Sunday, 5 January 2014

Into 2014

Like most people I try to make New Year resolutions and this year it is no difference. So here goes with the relevant ones for my model.

I must get on with the 3D kit. I am looking at constructing the interiors and a method of attaching the floors to the body. I already have a power bogie but need to get wheel sets for all the other bogies. Then I have to decide a colour scheme ranging from all over green too all over blue.

The planning for the layout is still on-going but the recent photos have really added at lot of details. So I can now begin to work on the fuel depot and possibly the scotch derrick as well.

I am hoping to build the layout in the garage but in the spring I will have to seal the walls and floor. Then its into baseboard building and track laying. I am going to use C&L components and will need to make five points. luckily for me C&L are just down the road! They also supply Peco so that will cover the fiddle yard as well. 
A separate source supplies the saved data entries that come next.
Lemma preparedFromCache_no_panic `{IR : JSON RefMetadata} `{IM : JSON imageManifest} `{IC : JSONUnmarshal ImageConfig}
    cfg ref platform :
  (forall s, tame (json_Decode (A:=RefMetadata) s)) -> (forall s, tame (json_Decode (A:=imageManifest) s)) ->
  (forall s, tame (json_Unmarshal (A:=ImageConfig) s)) -> no_panic (preparedFromCache cfg ref platform).
Proof.
  intros H1 H2 H3. unfold preparedFromCache, ReadJSON, os_Stat.
  repeat first [solve [eauto with go_no_panic] | apply no_panic_bind; [|intros ?] | apply no_panic_lift; auto].
  destruct (ComputeChainID _) as [| |v] eqn:E; try exact I. by apply ComputeChainID_no_panic in E.
Qed.

(** What a prepared image names: the file under its chain identifier, which is there. *)
Definition prepared_at (cfg : Config.Config) (ref : string) (w : world) (p : PreparedImage) : Prop :=
  pr_ImageRef p = ref /\ exists enc, pr_ChainID p = "sha256:" +:+ enc /\ str_all is_hex enc = true /\ enc <> ""
  /\ pr_RootfsPath p = RootfsPath (StoreDir cfg) (pr_ChainID p)
  /\ is_Some (view w (completec (StoreDir cfg) ++ [enc +:+ ".ext4"])).

Lemma cached_prepared_at `{IR : JSON RefMetadata} `{IM : JSON imageManifest} `{IC : JSONUnmarshal ImageConfig}
    cfg ref platform w p :
  IsAbs (StoreDir cfg) = true -> standing (completec (StoreDir cfg)) w -> cached cfg w ref platform p ->
  prepared_at cfg ref w p.
Proof.
  intros Ha Hst (rb & rm & mb & m & cb & c & id & _ & _ & _ & _ & _ & _ & _ & _ & _ & Hid & Hs & ->).
  split; [done|]. destruct (ComputeChainID_hex _ _ Hid) as (enc & -> & Hh & Hne). exists enc. split_and!; try done.
  pose proof (wp_Stat (completec (StoreDir cfg)) (enc +:+ ".ext4") _ (set_faults [] w)
    (RootfsPath_at (StoreDir cfg) Ha enc Hh Hne) Hst) as HW.
  unfold wp, stat_ok in *. destruct (os_Stat _ (set_faults [] w)) as [[info|e|v] w']; simpl in *; [|done..].
  destruct HW as [_ HW]. by apply view_is_Some in HW.
Qed.

(** C13: [PrepareImage] is safe on every outcome and schedule of failures: it does not panic, the
    store stays sound, only entries of the store's directories change, and every image file is as
    it was or holds what the builder completed for an image with that chain identifier. When it
    succeeds, the root file system it names is there, under the chain identifier it names. *)
Theorem PrepareImage_safe {Reference} (ParseReference : string -> outcome Reference) remote_Image
    `{IB : RootfsImageBuilder} good_image `{IL : !RootfsImageBuilderLaws good_image}
    `{IW : JSON RawMessage} `{IR : JSON RefMetadata} `{IM : JSON imageManifest} `{IT : JSON Rootfs.Metadata}
    `{IC : JSONUnmarshal ImageConfig} cfg ctx ref platform w :
  IsAbs (StoreDir cfg) = true -> runtime_ready cfg w ->
  (forall r, tame (ParseReference r)) -> (forall r p, tame (remote_Image r p)) ->
  (forall r p img, remote_Image r p = Ok img -> hashes_ok img /\ image_tame img) ->
  (forall (m : RawMessage) v, json_Encode m <> Panic v) -> (forall (m : RefMetadata) v, json_Encode m <> Panic v) ->
  (forall (m : Rootfs.Metadata) v, json_Encode m <> Panic v) ->
  (forall s, tame (json_Unmarshal (A:=ImageConfig) s)) ->
  (forall s, tame (json_Decode (A:=RefMetadata) s)) -> (forall s, tame (json_Decode (A:=imageManifest) s)) ->
  let r := PrepareImage ParseReference remote_Image cfg ctx ref platform w in
  prepared_ok (good_image := good_image) cfg w (snd r) /\
  match fst r with
  | Ok p => ref <> "" /\ prepared_at cfg ref (snd r) p
  | Err _ => True
  | Panic _ => False
  end.
Proof.
  intros Ha Hrdy HtP HtR Himg HeM HeR HeT HtU HtD1 HtD2 r.
  set (Q := fun (o : outcome PreparedImage) w' => prepared_ok (good_image := good_image) cfg w w' /\
    match o with
    | Ok p => ref <> "" /\ prepared_at cfg ref w' p
    | Err _ => True
    | Panic _ => False
    end).
  change (wp (PrepareImage ParseReference remote_Image cfg ctx ref platform) Q w). unfold PrepareImage.
  pose proof Hrdy as (Hok & _).
  apply wp_bind, wp_fail_if; [intros _; split; [by apply prepared_same_place|done]|].
  intros Href%bool_decide_eq_false. cbn [wp_cont]. cbv zeta.
  set (pl := {| p_OS := _ |}).
  apply wp_bind. eapply wp_mono; [|by apply wp_Init]. intros o w1 [S1 T1].
  destruct o as [[]|e|v]; cbn [wp_cont]; [|split; [by apply prepared_same_place|done]|done].
  apply wp_bind, wp_attempt. unfold wp at 1.
  pose proof (preparedFromCache_same_place cfg ref pl w1) as S2.
  pose proof (preparedFromCache_cached cfg ref pl w1) as HC.
  pose proof (preparedFromCache_no_panic cfg ref pl HtD1 HtD2 HtU w1) as HN.
  destruct (preparedFromCache cfg ref pl w1) as [o w2]. simpl in S2. cbn [fst snd].
  assert (S12 : same_place w w2) by (by etrans).
  pose proof (runtime_ready_same_place cfg w w2 S12 Hrdy) as R2. pose proof R2 as (Hok2 & Hrd2 & _).
  destruct o as [p|e0|v]; cbn [wp_cont]; [| |by destruct (HN v w2)].
  { apply wp_ret. split; [by apply prepared_same_place|]. split; [done|].
    pose proof Hrdy as (_ & (_ & Hc & _) & _).
    destruct (cached_prepared_at cfg ref pl w1 p Ha (standing_same_place _ _ _ S1 Hc) (HC p w2 eq_refl))
      as (E1 & enc & E2 & E3 & E4 & E5 & E6).
    split; [done|]. exists enc. split_and!; try done. destruct S2 as [S2 _]. by rewrite (view_same_tree _ _ _ S2). }
  apply wp_bind.
  pose proof (pull_sound ParseReference remote_Image (StoreDir cfg) ref pl w2 Ha Hok2 HtP HtR Himg HeM HeR HtU) as HP.
  eapply wp_mono; [|exact HP]. clear HP. intros o w3 (Hs3 & F3 & HR3).
  assert (P3 : prepared_ok (good_image := good_image) cfg w w3).
  { destruct (prepared_same_place (good_image := good_image) cfg w w2 Hok S12) as (A1 & A2 & A3).
    destruct (prepared_framed (good_image := good_image) cfg w2 w3 Hok2 F3 Hs3) as (B1 & B2 & B3).
    split_and!; [by eapply store_step_trans|by eapply framed_trans|].
    intros enc Hh Hne. destruct (B3 enc Hh Hne) as [E|E]; [|by right]. simpl. rewrite E. by apply A3. }
  destruct o as [pulled|e|v]; cbn [wp_cont]; [|by split|done].
  apply wp_bind. eapply (wp_Prepare_build cfg Ha ctx pulled w w3); [|exact P3|exact HeT|by split|].
  { destruct Hs3 as [Hok3 _]. destruct R2 as (_ & _ & L1 & L2 & L3).
    split; [done|]. split; [by eapply ready_dirs_pull|].
    split; [eapply standing_pull; [|exact F3|exact L1]; rewrite !elem_of_cons; auto|].
    split; [eapply standing_pull; [|exact F3|exact L2]; rewrite !elem_of_cons; auto|].
    by eapply no_lock_links_pull. }
  intros enc w4 P4 Hh Hne Hv. cbn [wp_cont]. apply wp_ret. split; [done|]. split; [done|].
  split; [done|]. exists enc. split_and!; done.
Qed.
(* ===== verification/AgentApi.v ===== *)
(** * The agent's protocol

    [internal/agentapi/api.go]: one batched request of jobs and its response, as they are after
    JSON decoding and before encoding. *)

From S2P Require Import Prelude.
Local Open Scope Z_scope.

Definition Version : Z := 1.
Definition JobMkdir : string := "mkdir".
Definition JobWriteFile : string := "write_file".
Definition JobExec : string := "exec".

(** A nil [*int] is [None]; integers are [int64] values, [jb_Mode] is a [uint32]. *)
Record JobDefaults := {
  jd_UID : option Z;
  jd_GID : option Z;
  jd_Env : list string;
  jd_TimeoutMillis : Z;
  jd_MaxOutputBytes : Z
}.

Record Job := {
  jb_Type : string;
  jb_Path : string;
  jb_Mode : Z;
  jb_ContentsBase64 : string;
  jb_CreateParents : bool;
  jb_Argv : list string;
  jb_Env : list string;
  jb_WorkingDir : string;
  jb_UID : option Z;
  jb_GID : option Z;
  jb_TimeoutMillis : Z;
  jb_MaxOutputBytes : Z
}.

Record BatchRequest := {
  br_Version : Z;
  br_Workspace : string;
  br_Defaults : JobDefaults;
  br_Jobs : list Job;
  br_Shutdown : bool
}.

Record JobResult := {
  jr_Type : string;
  jr_OK : bool;
  jr_Error : string;
  jr_ExitCode : Z;
  jr_TimedOut : bool;
  jr_StdoutBase64 : string;
  jr_StderrBase64 : string
}.

Record BatchResponse := { Results : list JobResult }.

#[export] Instance JobResult_eq_dec : EqDecision JobResult.
Proof. solve_decision. Defined.
#[export] Instance BatchResponse_eq_dec : EqDecision BatchResponse.
Proof. solve_decision. Defined.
Well that is the basis of my list for this year. No doubt it will all change especially as our first Granddaughter is due at Easter but one can hope.........   

9 comments:

  1. I have digital copies of the original plans of the main station building and the smaller building on the other platform, plus track plans. I was sent these by Ian White, who built the model layout called "Rowfant Grange" that you can Google. See also suitable kits for the signal box and station masters house at : abmrailcraft.weebly.com

    ReplyDelete
  2. Would appreciate any detail you have of the fuel sidings

    ReplyDelete
    Replies
    1. Thanks for the info Ian has also sent me the relevant copies. So far on the oil sidings. Set up as a fuel depot during WWII then post WWII used as fuel store for supply of Gatwick airport. The depot could only deal with Type A tankers top unloading hence the gantry way as opposed to Type B gravity emptying. Shell Mex - BP looked at keeping the sidings in operation after planed closure but as there was also a change in fuel type being used at the airport this was abandoned. Gatwick was then supplied initially from a siding just north of the airport and later from Salfords until it was superseded by a fuel pipeline that serves the airport now. Currently I cannot confirm from which refineries the oil trains originated from. My guess is from Shell haven/Coryton but others have said from Fawley. I did witness whilst trainspotting on the Brighton line Cl37 hauled tank trains. There is also a rumour that a Cl31 had been seen as well.

      Delete
  3. Thanks. I joined South East History Boards to get that sort of info about the fuel depot, but I have yet to find any photos of the sidings, apart from glimpses from the main platforms. My dad used to deliver mail around Rowfant in the 1950s and in my mid-teens in the early sixties I went bike riding with my dad and Jock the signalman at Rowfant recognised him and we had tea in the signal box. I remember H Class 31306 there in around 1961 and I have an 00 Works made H Class which Roderick (who owns 00 Works in Robersbridge) numbered it 31306 for me. I traveled on the line when the DMUs were in use but was at school nearby Three Bridges during the 1958/1963 period when I could see when a push pull set had arrived. The push pull coach sets were stabled in sidings on the east side of the main line just north of Three Bridges. I have the Hornby Maunsell Push Pull set but remember the LBSCR push pulls set in use at Rowfant too.

    ReplyDelete
  4. MikeK do a search on Flickr and have a look at pictures from Ian D Nolan. There are a couple that show the best shots I have seen of the sidings.

    ReplyDelete
  5. Thanks. Got them. Incidentally, for the LBSCR push pull coaches also used on this branchline, see http://www.roxeymouldings.co.uk/category/30/4mm-scale-lbscr-bogie-coaches

    ReplyDelete
  6. I live in Crawley and am semi-retired too, so if you need any measurements of the station building, let me know. Incidentally, someone was selling on Ebay a while back a picture taken looking out of one of the station building windows. I saved a copy of the image and could email to you. It shows the shape of the metalwork outline quite well.

    ReplyDelete
  7. Thanks MikeK I have to visit Sussex several times a year to see Mum and Sister. Strange how my journey home always seams to end up going via Wallage lane.

    ReplyDelete
  8. If you have a look at the "Memories of Crawley" page on Facebook at the moment, there is a black and white photo of an early crest M7 with an LBSCR push pull set at Three Bridges, on the down platform 5. Going past platform 4 is a 5-BEL set.

    I think the push pull set would have used this track to and from the berthing sidings north of the station and the set would normally have used the bay platform 6, which is no longer there. This engine would, therefore, have been used on trains through Rowfant.